Do stomata operate at the same relative opening range along a canopy profile of Betula pendula?
Eve Eensalu A C , Priit Kupper A , Arne Sellin A , Märt Rahi B , Anu Sõber A and Olevi Kull AA Institute of Ecology and Earth Sciences, Department of Botany, University of Tartu, Lai 40, Tartu 51005, Estonia.
B Institute of Agricultural and Environmental Sciences, Estonian University of Life Sciences, Riia 181, Tartu 51014, Estonia.
C Corresponding author. Email: eve.eensalu@ut.ee
Functional Plant Biology 35(2) 103-110 https://doi.org/10.1071/FP07258
Submitted: 2 November 2007 Accepted: 15 January 2008 Published: 19 March 2008
Abstract
Stomatal density and size were measured along the light gradient of a Betula pendula Roth. canopy in relation to microclimatic conditions. The theoretical stomatal conductance was calculated using stomatal density and dimensions to predict to what degree stomatal conductance is related to anatomical properties and relative stomatal opening. Stomatal density was higher and leaf area smaller in the upper canopy, whereas epidermal cell density did not change significantly along the canopy light gradient, indicating that stomatal initiation is responsible for differences in stomatal density.

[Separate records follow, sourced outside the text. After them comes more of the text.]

Lemma open_file_spec fuel fs a rest path p :
  img = a ++ image fs rest → Forall file_ok fs → cstr path = Some p → (length fs < fuel)%nat →
  match lookup_file fs p with
  | None => open_file_from img fuel path (msize a) = Some (FS_FILE_NOT_FOUND, FS_zero)
  | Some f => ∃ b, open_file_from img fuel path (msize a) = Some (FS_FILE_OK, MkFS b 0 (msize (file_data f)) true)
      ∧ bytes_at img b (file_data f) ∧ msize (file_data f) < 65536
  end.
Proof.
  intros E Hfs Hp. destruct (cstr_inv _ _ Hp) as [Hpnz [rp ->]]. clear Hp. revert a fuel E.
  induction Hfs as [|f fs Hf _ IH]; intros a fuel E Hfuel; cbn [length] in Hfuel; (destruct fuel as [|fuel]; [lia|]).
  - cbn [open_file_from lookup_file list_find fmap option_fmap option_map].
    rewrite (read_name_spec [] rest a _ (msize a)); [done|exact E|done|done|cbn; lia].
  - rewrite lookup_file_cons. rewrite file_entry_app in E. pose proof Hf as ([Hl1 Hl2] & Hnz & Hd).
    destruct (entry_reads a f (image fs rest) Hf) as (H1 & H2 & H3 & H4 & H5 & H6); [by rewrite app_assoc|].
    pose proof (msize_nonneg a). pose proof (msize_nonneg (file_data f)). unfold DM_MAX_FNAME_LENGTH in *.
    cbn [open_file_from]. unfold DM_MAX_FNAME_LENGTH. change (Z.to_nat 30) with 30%nat.
    rewrite (read_name_spec (file_name f) (le16 (msize (file_data f)) ++ file_data f ++ image fs rest) a _ (msize a));
      [|by rewrite E; unfold enc_file; rewrite <- !app_assoc|done|done|unfold msize in Hl2; lia].
    assert ((length (file_name f) < 30)%nat ∨ length (file_name f) = 30%nat) as Hlen by (unfold msize in Hl2; lia).
    set (rd := if decide (length (file_name f) < 30)%nat then (true, file_name f ++ [0]) else (false, file_name f)).
    assert (∃ found rb, rd = (found, file_name f ++ rb) ∧ (if found then msize (file_name f ++ rb) - 1 else msize (file_name f ++ rb)) = msize (file_name f)
      ∧ ((length (file_name f) < 30)%nat → rb = [0])) as (found & rb & -> & Hj & Hrb).
    { unfold rd. destruct (decide _); [exists true, [0]|exists false, []]; rewrite ?app_nil_r; split; try done; msz; split; try done; lia. }
    cbn [mbind option_bind]. rewrite Hj, (proj2 (Z.eqb_neq _ 0)), andb_false_r by lia.
    rewrite H3, H1. cbn [mbind option_bind]. rewrite H2. cbn [mbind option_bind].
    destruct (le16_size (msize (file_data f)) ltac:(lia)) as [-> _].
    rewrite (strncaseeq_spec 30 p rp (file_name f) rb); [|done|done|unfold msize in Hl2; lia|done].
    cbn [mbind option_bind]. unfold name_matches, DM_MAX_FNAME_LENGTH. change (Z.to_nat 30) with 30%nat.
    destruct (caseeq (take 30 p) (file_name f)).
    + rewrite H4. eauto.
    + rewrite H6 by (unfold image; intros X; by apply app_eq_nil in X as [_ X]). apply IH; [done|lia].
Qed.

(** Changing one descriptor, concretely and abstractly. *)
Lemma rep_insert s t i e o n dir err :
  romfs_rep s t → entry_is e o → n = used (<[i := o]> t) →
  romfs_rep (Romfs (<[i := e]> (fd_table s)) n dir err) (<[i := o]> t).
Proof.
  intros (H1 & H2 & _) He ->. split; [by apply Forall2_insert|]. by rewrite length_insert.
Qed.

Lemma rep_lookup s t fd data pos :
  romfs_rep s t → 0 <= fd → t !! Z.to_nat fd = Some (Some (data, pos)) →
  ∃ e, fd_entry s fd = Some e ∧ fd_table s !! Z.to_nat fd = Some e ∧ entry_is e (Some (data, pos)) ∧ fd < Z.of_nat (length (fd_table s)).
Proof.
  intros (H1 & H2 & H3) Hfd Ht. destruct (Forall2_lookup_r _ _ _ _ _ H1 Ht) as (e & He & Hi).
  exists e. unfold fd_entry. rewrite decide_True by done. split; [done|]. split; [done|]. split; [done|].
  apply lookup_lt_Some in He. lia.
Qed.

Lemma set_offset_rep s t fd e data pos pos' :
  romfs_rep s t → 0 <= fd → t !! Z.to_nat fd = Some (Some (data, pos)) →
  fd_table s !! Z.to_nat fd = Some e → entry_is e (Some (data, pos)) → 0 <= pos' <= msize data →
  romfs_rep (set_offset s fd pos') (<[Z.to_nat fd := Some (data, pos')]> t).
Proof.
  intros Hr Hfd Ht He (E1 & E2 & E3 & E4 & E5 & E6) Hp. unfold set_offset.
  rewrite (list_alter_ext _ (λ _, MkFS (baseaddr e) pos' (size e) (p_read_func e)) _ (fd_table s) (Z.to_nat fd)), <- list_insert_alter;
    [|intros; by simplify_eq|done]. apply (rep_insert s t); [done| |].
  - cbn. done.
  - destruct Hr as (_ & _ & ->). symmetry. by eapply used_alter.
Qed.

(** C29: opening a file of a documented image: ENFILE when all descriptors are in use, else ENOENT when
    no file has the path's name, else the first such file is opened at its start
    on a descriptor that was free, and the other descriptors keep their files. *)
Theorem romfs_open_finds fuel fs rest s t path p flags mode :
  img = image fs rest → Forall file_ok fs → (length fs < fuel)%nat → romfs_rep s t → cstr path = Some p →
  ∃ s' r, romfs_open_r img fuel s path flags mode = Some (s', r) ∧
    match first_free t, lookup_file fs p with
    | None, _ => r = -1 ∧ r_errno s' = ENFILE ∧ romfs_rep s' t
    | Some _, None => r = -1 ∧ r_errno s' = ENOENT ∧ romfs_rep s' t
    | Some i, Some f => r = Z.of_nat i ∧ t !! i = Some None ∧ romfs_rep s' (<[i := Some (file_data f, 0)]> t)
    end.
Proof.
  intros E Hfs Hfuel Hr Hp. pose proof Hr as (H1 & H2 & H3). unfold romfs_open_r, ROMFS_MAX_FDS. rewrite H3.
  pose proof (first_free_full t) as Hff. rewrite H2 in Hff. change (Z.of_nat 4) with 4 in Hff.
  destruct (Z.eqb_spec (used t) 4) as [Eu|Eu].
  - apply Hff in Eu as ->. eexists _, _. split; [done|]. done.
  - destruct (first_free t) as [i|] eqn:Ei; [|destruct Eu; by apply Hff].
    unfold romfs_open_file. pose proof (open_file_spec fuel fs [] rest path p E Hfs Hp Hfuel) as Ho.
    change (msize []) with 0 in Ho. destruct (lookup_file fs p) as [f|].
    + destruct Ho as (b & -> & Hb & Hsz). cbn [mbind option_bind].
      change (negb (FS_FILE_OK =? FS_FILE_OK)) with false. cbv iota.
      unfold romfs_find_empty_fd. rewrite (find_empty_spec _ _ 0 H1), Ei.
      destruct (first_free_Some t i Ei) as [Hti Hil]. rewrite (Forall2_length _ _ _ H1).
      rewrite decide_True by lia. eexists _, _. split; [done|]. rewrite Z.add_0_l, Nat2Z.id. split; [done|].
      split; [done|]. apply (rep_insert s t); [done| |by rewrite used_insert].
      cbn. pose proof (msize_nonneg (file_data f)). split_and!; try done.
    + rewrite Ho. cbn [mbind option_bind]. eexists _, _. split; [done|]. done.
Qed.

(** The end of [romfs_lseek_r]. *)
Lemma lseek_move s t fd e data pos x y :
  romfs_rep s t → 0 <= fd → t !! Z.to_nat fd = Some (Some (data, pos)) →
  fd_table s !! Z.to_nat fd = Some e → entry_is e (Some (data, pos)) →
  -2147483648 <= x < 2147483648 + 65536 → y = x →
  let r := if size e <? u32 y then Some (s, -1) else Some (set_offset s fd (u32 y), u32 y) in
  if (0 <=? x) && (x <=? msize data)
  then ∃ s', r = Some (s', x) ∧ romfs_rep s' (<[Z.to_nat fd := Some (data, x)]> t)
  else r = Some (s, -1).
Proof.
  intros Hr Hfd Ht He Hi Hx -> r. pose proof Hi as (E1 & E2 & E3 & E4 & E5 & E6). subst r. rewrite E3.
  destruct (Z.leb_spec 0 x), (Z.leb_spec x (msize data)); cbn [andb].
  - rewrite u32_id by lia. rewrite (proj2 (Z.ltb_ge _ _)) by lia. eexists. split; [done|].
    by apply (set_offset_rep s t fd e data pos).
  - rewrite (proj2 (Z.ltb_lt _ _)); [done|]. rewrite u32_id; lia.
  - rewrite (proj2 (Z.ltb_lt _ _)); [done|]. zlia.
  - lia.
Qed.

(** An open file: reading gives the next bytes, as many as are asked for or left, and advances
    the position; seeking moves to the position asked for when it is inside the file and
    answers -1 without effect otherwise; closing frees the descriptor. *)
Theorem romfs_file_operations s t fd data pos :
  romfs_rep s t → 0 <= fd → t !! Z.to_nat fd = Some (Some (data, pos)) →
  (∀ ptr len, let n := Z.min len (msize data - pos) in
     0 <= len < 4294967296 → n <= msize ptr →
     ∃ s' ptr', romfs_read_r img s fd ptr len = Some (s', ptr', n) ∧
       mwrite ptr 0 (take (Z.to_nat n) (drop (Z.to_nat pos) data)) = Some ptr' ∧
       romfs_rep s' (<[Z.to_nat fd := Some (data, pos + n)]> t)) ∧
  (∀ off whence, -2147483648 <= off < 2147483648 →
     let target := off + (if whence =? SEEK_CUR then pos else if whence =? SEEK_END then msize data else 0) in
     if (0 <=? whence) && (whence <=? 2) && ((0 <=? target) && (target <=? msize data))
     then ∃ s', romfs_lseek_r s fd off whence = Some (s', target) ∧
            romfs_rep s' (<[Z.to_nat fd := Some (data, target)]> t)
     else romfs_lseek_r s fd off whence = Some (s, -1)) ∧
  (∃ s', romfs_close_r s fd = Some (s', 0) ∧ romfs_rep s' (<[Z.to_nat fd := None]> t)).
Proof.
  intros Hr Hfd Ht. destruct (rep_lookup _ _ _ _ _ Hr Hfd Ht) as (e & He & Hl & Hi & Hlt).
  pose proof Hi as (E1 & E2 & E3 & E4 & E5 & E6). pose proof (msize_nonneg data). split; [|split].
  - intros ptr len n Hlen Hptr. unfold romfs_read_r. rewrite He. cbn [mbind option_bind].
    rewrite E3, E5, (u32_id (msize data - pos)) by lia.
    assert (fsmin len (msize data - pos) = n) as -> by (unfold fsmin; destruct (Z.ltb_spec len (msize data - pos)); lia).
    pose proof E2 as E2'. unfold bytes_at in E2'. rewrite mread_spec in E2'. destruct E2' as (B1 & _ & B2 & _).
    destruct (mread_split img (baseaddr e) pos (msize data) data ltac:(lia) E2) as [_ Hd].
    destruct (mread_split img (baseaddr e + pos) n (msize data - pos) _ ltac:(lia) Hd) as [Hd1 _].
    rewrite (u32_id (pos + baseaddr e)) by lia. replace (pos + baseaddr e) with (baseaddr e + pos) by lia. rewrite Hd1.
    cbn [mbind option_bind]. pose proof (mread_msize _ _ _ _ Hd1) as Hsz.
    destruct (mwrite_is_Some ptr 0 (take (Z.to_nat n) (drop (Z.to_nat pos) data))) as [ptr' Hptr']; [lia|lia|].
    rewrite Hptr'. cbn [mbind option_bind]. eexists _, _. split; [done|]. split; [done|].
    rewrite u32_id by lia. apply (set_offset_rep s t fd e data pos); try done; lia.
  - intros off whence Hoff. unfold romfs_lseek_r. rewrite He. cbn [mbind option_bind].
    rewrite E5. unfold SEEK_SET, SEEK_CUR, SEEK_END.
    destruct (Z.eqb_spec whence 0) as [->|N0]; [|destruct (Z.eqb_spec whence 1) as [->|N1]; [|destruct (Z.eqb_spec whence 2) as [->|N2]]].
    4: { assert ((0 <=? whence) && (whence <=? 2) = false) as ->; [|done].
      destruct (Z.leb_spec 0 whence), (Z.leb_spec whence 2); [lia|done..]. }
    + apply (lseek_move s t fd e data pos (off + 0)); try done; lia.
    + apply (lseek_move s t fd e data pos (off + pos)); try done; lia.
    + apply (lseek_move s t fd e data pos (off + msize data)); try done; lia.
  - unfold romfs_close_r, romfs_close_fd. rewrite decide_True by lia. cbn [mbind option_bind].
    eexists. split; [done|]. apply (rep_insert s t); [done|done|]. cbn [romfs_num_fd].
    destruct Hr as (_ & _ & ->). symmetry. by eapply used_delete.
Qed.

Stomatal dimensions – the length of guard cell on the dorsal side and the guard cell width – decreased with declining light availability. Maximum measured stomatal conductance and modelled stomatal conductance were higher at the top of the crown. The stomata operate closer to their maximum openness and stomatal morphology is a more important determinant of stomatal conductance in the top leaves than in leaves of lower canopy. As stomata usually limit photosynthesis more in upper than in lower canopy, it was concluded that stomatal morphology can principally be important for photosynthesis limitation in upper canopy.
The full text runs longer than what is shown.